Background (2) • There is a clear need to make access to these datasets easier • Users shouldn’t have to know details of how data are stored • Hence development of GADS (Grid Access Data Service) • Developed as part of GODIVA project • Grid for Ocean Diagnostics, Interactive Visualisation and Analysis • NERC e-Science pilot project • Originally developed by Woolf et al (2003) • Allows richer queries and more flexibility than DODS standard • Although we plan to implement a DODS translation layer
GODIVA Web Portal • Allows users to interactively select data for download using a GUI • Users can create movies on the fly • cf. Live Access Server
Advantages of GADS • User’s don’t need to know anything about storage details • Can expose data with conventional names without changing data files • Users can choose their preferred data format, irrespective of how data are stored • Behaves as aggregation server • Delivers single file, even if original data spanned several files • Deployed as a Web Service • Can be called from any platform/language • Can be called programmatically (easily incorporated into larger systems), workflows • Java / Apache Axis / Tomcat
GADS Web Service dataQuery dataRequest MetadataInterface Client Metadata Manager Utility META- DATA DATA FILES Architecture
GADS Methods • dataQuery() is used for querying the data holdings • “What datasets are there?” • “What variables are there in the dataset X?” • dataRequest() is used for downloading data • User can choose the data format • Can easily download subsets of data • Uses start-stride-count semantics (familiar in community) • dataRequestNatural() • Same as dataRequest() but in natural units (degrees, metres …)
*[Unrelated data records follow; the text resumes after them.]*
(* ===== verification/MathReward.v ===== *)
(** * Math reward: [src/recipes/extpi_rlsd/rewards/math_verify_reward.py]

    Extraction of the last boxed answer by brace matching, verification with a
    normalised-string fallback, and the reward row. *)

From S2P Require Import Prelude PyStr.
From Stdlib Require Import QArith.
Local Close Scope Q_scope.
Local Open Scope string_scope.
Local Open Scope py_scope.

Definition boxed_tag : string := "\boxed".

(** The loop of [extract_boxed_answer] over [text[brace_idx:]]: the offset of the
    brace that brings the depth back to zero. *)
Fixpoint close_brace (depth : Z) (s : string) : option nat :=
  match s with
  | EmptyString => None
  | String c s' =>
      if bool_decide (c = "{"%char) then S <$> close_brace (depth + 1) s'
      else if bool_decide (c = "}"%char) then
        if Z.eqb (depth - 1) 0 then Some 0 else S <$> close_brace (depth - 1) s'
      else S <$> close_brace depth s'
  end.

Definition extract_boxed_answer (text : string) : option string :=
  match rfind boxed_tag text with
  | None => None
  | Some idx =>
      match find "{" (sdrop idx text) with
      | None => None
      | Some k =>
          let from_brace := sdrop (idx + k) text in
          match close_brace 0 from_brace with
          | None => None
          | Some pos => Some (strip (stake (pos - 1) (sdrop 1 from_brace)))
          end
      end
  end.

Definition normalize_string (value : string) : string :=
  lower (remove_spaces (replace "$" "" value)).

(** [math_verify]: [verify(parse(gt_text), parse(pred_text))], which may raise (also
    when the package is missing). *)
Class MathVerify := math_verify : string → string → result bool.

Definition dollars (s : string) : string := if contains "$" s then s else "$" ++ s ++ "$".

Record score_row := {
  score : Q; accuracy : Q; format : Q; boxed_answer : string }.

Section reward.
Context `{MathVerify}.

(** [except Exception] catches everything but [SystemExit]. *)
Definition verify_answer (predicted : option string) (ground_truth : string) : result bool :=
  match predicted with
  | None => Ok false
  | Some p =>
      match math_verify (dollars ground_truth) (dollars p) with
      | Ok b => Ok b
      | Raise (SystemExit m) => Raise (SystemExit m)
      | Raise _ => Ok (bool_decide (normalize_string p = normalize_string ground_truth))
      end
  end.

Definition compute_score (solution_str ground_truth : string) : result score_row :=
  let boxed := extract_boxed_answer solution_str in
  correct ← verify_answer boxed ground_truth;
  let formatted := if boxed is Some _ then true else false in
  Ok {| score := if (correct : bool) then 1%Q else if (formatted : bool) then (5 # 100)%Q else 0%Q;
        accuracy := if correct then 1%Q else 0%Q;
        format := if formatted then 1%Q else 0%Q;
        boxed_answer := default "" boxed |}.
End reward.

(** ** Balanced braces *)

Inductive balanced : string → Prop :=
  | bal_nil : balanced EmptyString
  | bal_char c s : c ≠ "{"%char → c ≠ "}"%char → balanced s → balanced (String c s)
  | bal_nest s t : balanced s → balanced t → balanced (String "{" (s ++ String "}" t)).

(** [b1 } b2 } ... bd }], each [b] balanced. *)
Definition closing (bs : list string) : string := foldr (λ b s, b ++ String "}" s) EmptyString bs.

Lemma close_brace_balanced b d s :
  balanced b → (0 < d)%Z →
  close_brace d (b ++ s) = Nat.add (String.length b) <$> close_brace d s.
Proof.
  intros Hb. revert d s. induction Hb as [|c b Hl Hr Hb IH|b t Hb IHb Ht IHt]; intros d s Hd; cbn.
  - by destruct (close_brace d s).
  - rewrite !bool_decide_eq_false_2 by done. rewrite IH by done. by destruct (close_brace d s).
  - rewrite sapp_assoc, IHb by lia. cbn. char_decide.
    rewrite (proj2 (Z.eqb_neq _ _)) by lia.
    replace (d + 1 - 1)%Z with d by lia. rewrite IHt by done.
    destruct (close_brace d s); cbn; [|done]. f_equal. rewrite length_sapp. cbn. lia.
Qed.

Lemma close_brace_inv d s pos :
  (0 < d)%Z → close_brace d s = Some pos →
  ∃ bs post, Forall balanced bs ∧ Z.of_nat (length bs) = d ∧
    s = closing bs ++ post ∧ S pos = String.length (closing bs).
Proof.
  revert d pos. induction s as [|c s IH]; intros d pos Hd H; [done|]. cbn in H.
  case_bool_decide as Hl; [|case_bool_decide as Hr].
  - subst c. destruct (close_brace (d + 1) s) as [p|] eqn:E; [|done]. injection H as <-.
    apply IH in E as (bs & post & Hbs & Hlen & -> & Hpos); [|lia].
    destruct bs as [|b1 [|b2 bs]]; simpl in Hlen; [lia|lia|].
    inversion_clear Hbs as [|? ? H1 Hbs']. inversion_clear Hbs' as [|? ? H2 Hbs].
    exists (String "{" (b1 ++ String "}" b2) :: bs), post. repeat split.
    + constructor; [by constructor | done].
    + simpl in *. lia.
    + cbn. f_equal. rewrite !sapp_assoc. cbn. by rewrite !sapp_assoc.
    + cbn in Hpos |- *. rewrite !length_sapp in *. cbn in *. rewrite !length_sapp in *.
      cbn in *. lia.
  - subst c. destruct (Z.eqb_spec (d - 1) 0).
    + injection H as <-. exists [EmptyString], s. repeat split; [repeat constructor | simpl; lia].
    + destruct (close_brace (d - 1) s) as [p|] eqn:E; [|done]. injection H as <-.
      apply IH in E as (bs & post & Hbs & Hlen & -> & Hpos); [|lia].
      exists (EmptyString :: bs), post. repeat split.
      * by repeat constructor.
      * simpl. lia.
      * cbn. by rewrite Hpos.
  - destruct (close_brace d s) as [p|] eqn:E; [|done]. injection H as <-.
    apply IH in E as (bs & post & Hbs & Hlen & -> & Hpos); [|lia].
    destruct bs as [|b bs]; [simpl in Hlen; lia|]. inversion_clear Hbs as [|? ? Hb Hbs'].
    exists (String c b :: bs), post. repeat split; [by repeat constructor | done | by cbn in *; rewrite Hpos].
Qed.

(** ** The shape of an extracted answer *)

(** [text] is [pre \boxed mid { body } post]: the last tag, then the first brace after
    it, up to the brace that closes it. *)
Definition boxed_at (text body : string) : Prop :=
  ∃ pre mid post,
    text = pre ++ boxed_tag ++ (mid ++ "{" ++ body ++ "}" ++ post) ∧
    contains boxed_tag (mid ++ "{" ++ body ++ "}" ++ post) = false ∧
    has_char "{" mid = false ∧ balanced body.

Lemma rfind_boxed_tag pre s :
  contains boxed_tag s = false → rfind boxed_tag (pre ++ boxed_tag ++ s) = Some (String.length pre).
Proof.
  intros Hno. apply rfind_last. intros n Hn.
  do 6 (destruct n as [|n]; [first [lia | reflexivity]|]). cbn [sdrop].
  by apply contains_false_sdrop.
Qed.

Lemma rfind_boxed_Some text n :
  rfind boxed_tag text = Some n →
  ∃ pre s, text = pre ++ boxed_tag ++ s ∧ String.length pre = n ∧ contains boxed_tag s = false.
Proof.
  intros H. apply rfind_Some in H as (s & Hs & Hno). exists (stake n text), s.
  split; [exact Hs|]. split.
  - apply length_stake. destruct (decide (n ≤ String.length text)%nat) as [|Hgt]; [done|].
    exfalso. assert (String.length (stake n text) = String.length text) as Hl.
    { clear -Hgt. revert n Hgt. induction text as [|c t IH]; intros [|n] H; cbn in *; try lia.
      rewrite IH; lia. }
    apply (f_equal String.length) in Hs. rewrite length_sapp, Hl in Hs. cbn in Hs. lia.
  - by eapply (contains_app_false boxed_tag "boxed").
Qed.

(** ** Properties *)

(** Extraction finds exactly the last boxed answer: it returns [a] if and only if
    the text has a last [\boxed] tag followed by a first brace that is closed, and [a]
    is the stripped, brace-balanced text between the two braces.  In particular nested
    braces survive a round trip and text after the closing brace does not matter. *)
Theorem extract_boxed_answer_iff text a :
  extract_boxed_answer text = Some a ↔ ∃ body, boxed_at text body ∧ a = strip body.
Proof.
  unfold extract_boxed_answer. split.
  - destruct (rfind boxed_tag text) as [idx|] eqn:Er; [|done].
    apply rfind_boxed_Some in Er as (pre & s & -> & <- & Hno).
    rewrite sdrop_app, find_char_skip by done.
    destruct (find "{" s) as [k|] eqn:Ef; [|done]. cbn [fmap option_fmap option_map].
    apply find_char_Some in Ef as (s' & Hs & Hmid & Hdrop).
    rewrite sdrop_app_add, sdrop_app_add, Hdrop. cbn [close_brace]. char_decide.
    destruct (close_brace (0 + 1) s') as [pos|] eqn:Ec; [|done]. intros [= <-].
    apply close_brace_inv in Ec as (bs & post & Hbs & Hlen & -> & Hpos); [|lia].
    destruct bs as [|body [|]]; simpl in Hlen; [lia| |lia].
    inversion_clear Hbs as [|? ? Hbody _]. cbn in Hpos. rewrite length_sapp in Hpos. cbn in Hpos.
    exists body. split.
    + exists pre, (stake k s), post. rewrite Hs in Hno. cbn in Hno |- *.
      rewrite sapp_assoc in Hno. cbn in Hno. repeat split; [|done..].
      do 7 f_equal. rewrite Hs at 1. cbn. by rewrite sapp_assoc.
    + f_equal. cbn. rewrite sapp_assoc. replace (pos - 0)%nat with (String.length body) by lia.
      apply stake_app.
  - intros (body & (pre & mid & post & -> & Hno & Hmid & Hbal) & ->).
    rewrite rfind_boxed_tag by done. rewrite sdrop_app, find_char_skip by done.
    change ("{" ++ body ++ "}" ++ post) with (String "{" (body ++ "}" ++ post)).
    rewrite find_char_app by done. cbn [fmap option_fmap option_map].
    rewrite sdrop_app_add, sdrop_app_add, sdrop_app. cbn [close_brace]. char_decide.
    rewrite close_brace_balanced by (done || lia). cbn. char_decide.
    change (0 + 1 - 1 =? 0)%Z with true. cbn [fmap option_fmap option_map].
    rewrite Nat.add_0_r. cbn [Nat.sub]. rewrite Nat.sub_0_r. by rewrite stake_app.
Qed.

(** What the three-valued reward means. *)
Definition graded (row : score_row) : Prop :=
  (score row = 1%Q ∧ accuracy row = 1%Q ∧ format row = 1%Q) ∨
  (score row = (5 # 100)%Q ∧ accuracy row = 0%Q ∧ format row = 1%Q) ∨
  (score row = 0%Q ∧ accuracy row = 0%Q ∧ format row = 0%Q ∧ boxed_answer row = "").

(** The reward is decided by two facts only.  Unless the verifier asks the process to
    exit, a score row is always produced; it is one of the three grades; full score is
    given exactly when a boxed answer exists and verifies; the format credit exactly
    when a boxed answer exists; and whenever the verifier raises, two answers that
    differ only in dollars, blanks and letter case still match. *)
Theorem compute_score_graded (mv : MathVerify) (solution ground_truth : string) :
  (∀ g p m, mv g p ≠ Raise (SystemExit m)) →
  ∃ row, compute_score solution ground_truth = Ok row ∧ graded row ∧
    (score row = 1%Q ↔ ∃ p, extract_boxed_answer solution = Some p ∧
       (mv (dollars ground_truth) (dollars p) = Ok true ∨
        is_ok (mv (dollars ground_truth) (dollars p)) = false ∧
        normalize_string p = normalize_string ground_truth)) ∧
    (format row = 1%Q ↔ ∃ p, extract_boxed_answer solution = Some p) ∧
    boxed_answer row = default "" (extract_boxed_answer solution).
Proof.
  intros Hexit. unfold compute_score, verify_answer, math_verify, graded.
  destruct (extract_boxed_answer solution) as [p|]; cbn.
  2:{ eexists. split; [done|]. cbn. split; [auto 6|].
      split; [split; [done | by intros (? & ? & _)]|]. split; [split; [done | by intros [? ?]]|done]. }
  specialize (Hexit (dollars ground_truth) (dollars p)).
  assert (∀ b : bool,
    (b = true ↔ mv (dollars ground_truth) (dollars p) = Ok true ∨
       is_ok (mv (dollars ground_truth) (dollars p)) = false ∧
       normalize_string p = normalize_string ground_truth) →
    ∃ row, Ok {| score := if b then 1%Q else 5 # 100; accuracy := if b then 1%Q else 0%Q;
                 format := 1; boxed_answer := p |} = Ok row ∧ graded row ∧
    (score row = 1%Q ↔ ∃ q, Some p = Some q ∧
       (mv (dollars ground_truth) (dollars q) = Ok true ∨
        is_ok (mv (dollars ground_truth) (dollars q)) = false ∧
        normalize_string q = normalize_string ground_truth)) ∧
    (format row = 1%Q ↔ ∃ q, Some p = Some q) ∧ boxed_answer row = p) as Hrow.
  { intros b Hb. eexists. split; [done|]. unfold graded. cbn. split; [destruct b; auto 6|].
    split; [|split; [split; eauto | done]]. split.
    - intros H. exists p. split; [done|]. apply Hb. by destruct b.
    - intros (q & [= <-] & H). apply Hb in H. by subst b. }
  destruct (mv (dollars ground_truth) (dollars p)) as [b|e]; cbn in *.
  - apply Hrow. split; [by intros ->; left | intros [[= ->]|[? _]]; done].
  - destruct e; cbn; try (by exfalso; eapply Hexit); apply Hrow;
      rewrite bool_decide_eq_true; (split; [by right | by intros [|[_ ?]]]).
Qed.

Lemma compute_score_graded_witness :
  let mv : MathVerify := λ _ _, Raise (RuntimeError "math_verify is not installed") in
  ∃ row, compute_score "so \boxed{\frac{1}{2}} holds" "\FRAC{1} {2}" = Ok row ∧ score row = 1%Q.
Proof.
  intros mv.
  destruct (compute_score_graded mv "so \boxed{\frac{1}{2}} holds" "\FRAC{1} {2}")
    as (row & Hr & _ & Hs & _).
  - done.
  - exists row. split; [exact Hr|]. apply Hs. eexists. split; [vm_compute; reflexivity|].
    right. split; vm_compute; reflexivity.
Defined.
dataQuery – examples of use • dataQuery(dataset, variable, axis) – general form • dataQuery(“”, “”, “”) – gets all dataset names in the catalogue • dataQuery(“FOAM_NINTH”, “”, “”) – gets all the variable names in the FOAM_NINTH dataset • dataQuery(“FOAM_NINTH”, “temperature”, “”) – gets the details of the grid for the temperature variable • dataQuery(“FOAM_NINTH”, “temperature”, “z”) – gets all values that the z coordinate can take • dataQuery(“”, “temperature”, “”) – gets all datasets that contain the “temperature” variable
dataRequest – example of use • dataRequest(“FOAM_NINTH”, “temperature”, “CDF”, “t”, 0, 1, 20, “z”, 0, 1, -1, “y”, 100, 4, 400, “x”, 300, 4, 600) • dataRequestNatural(“FOAM_NINTH”, “temp”, “CDF”, “t”, “2004-06-01 00:00:00”, “2004-06-22 00:00:00”, “z”, “0”, “10”, “y”, “42”, “64”, “x”, “-26”, “9”) • Returns URL to extracted dataset
Metadata manager (in progress) e.g. Adding a dataset – can “harvest” metadata from netCDF file headers
Limitations • Assumes one timestep per file • Hence doesn’t handle timeseries well • Long queries can cause problems (synchronous) • Needs a queuing system • Rotated grids a problem (esp. for dataRequestNatural()) • Could have richer metadata queries
Application: Search and Rescue • Search And Rescue Information System (SARIS) • British Maritime Technology (BMT) • Used by Coastguard to locate people who have fallen overboard • Runs a model using wind and surface current data • Forecasts where person will be by the time rescue arrives • By incorporating GADS, SARIS can consume up-to-date Met Office forecasts on demand. • Should improve quality of prediction
Spatial Databases • Database systems now including capability for storing geospatial data • IBM Informix, Oracle 10g, PostgreSQL, mySQL … • ReSC is evaluating some of these • Informix with Grid DataBlade looks promising (www.barrodale.com) • We need capability to store raster data (i.e. gridded data) • Many only store vector data • Gotcha – some vendors use “raster” to mean “photograph”, not “model data” • We also need to store 3-D data • Some only have native understanding of 2-D data
Future plans • Interact more with GIS community • There are already some relevant initiatives out there (e.g. MarineGIS) • Use of databases may help (some are OGC compliant) • But have problem that GIS tends to talk in 2-D • Develop DODS (=OpenDAP) layer • Encourage others to install GADS • We don’t want to hold lots of data in Reading! • POL, Met Office, ECMWF all expressed interest • Software needs “hardening” first… • Find more applications!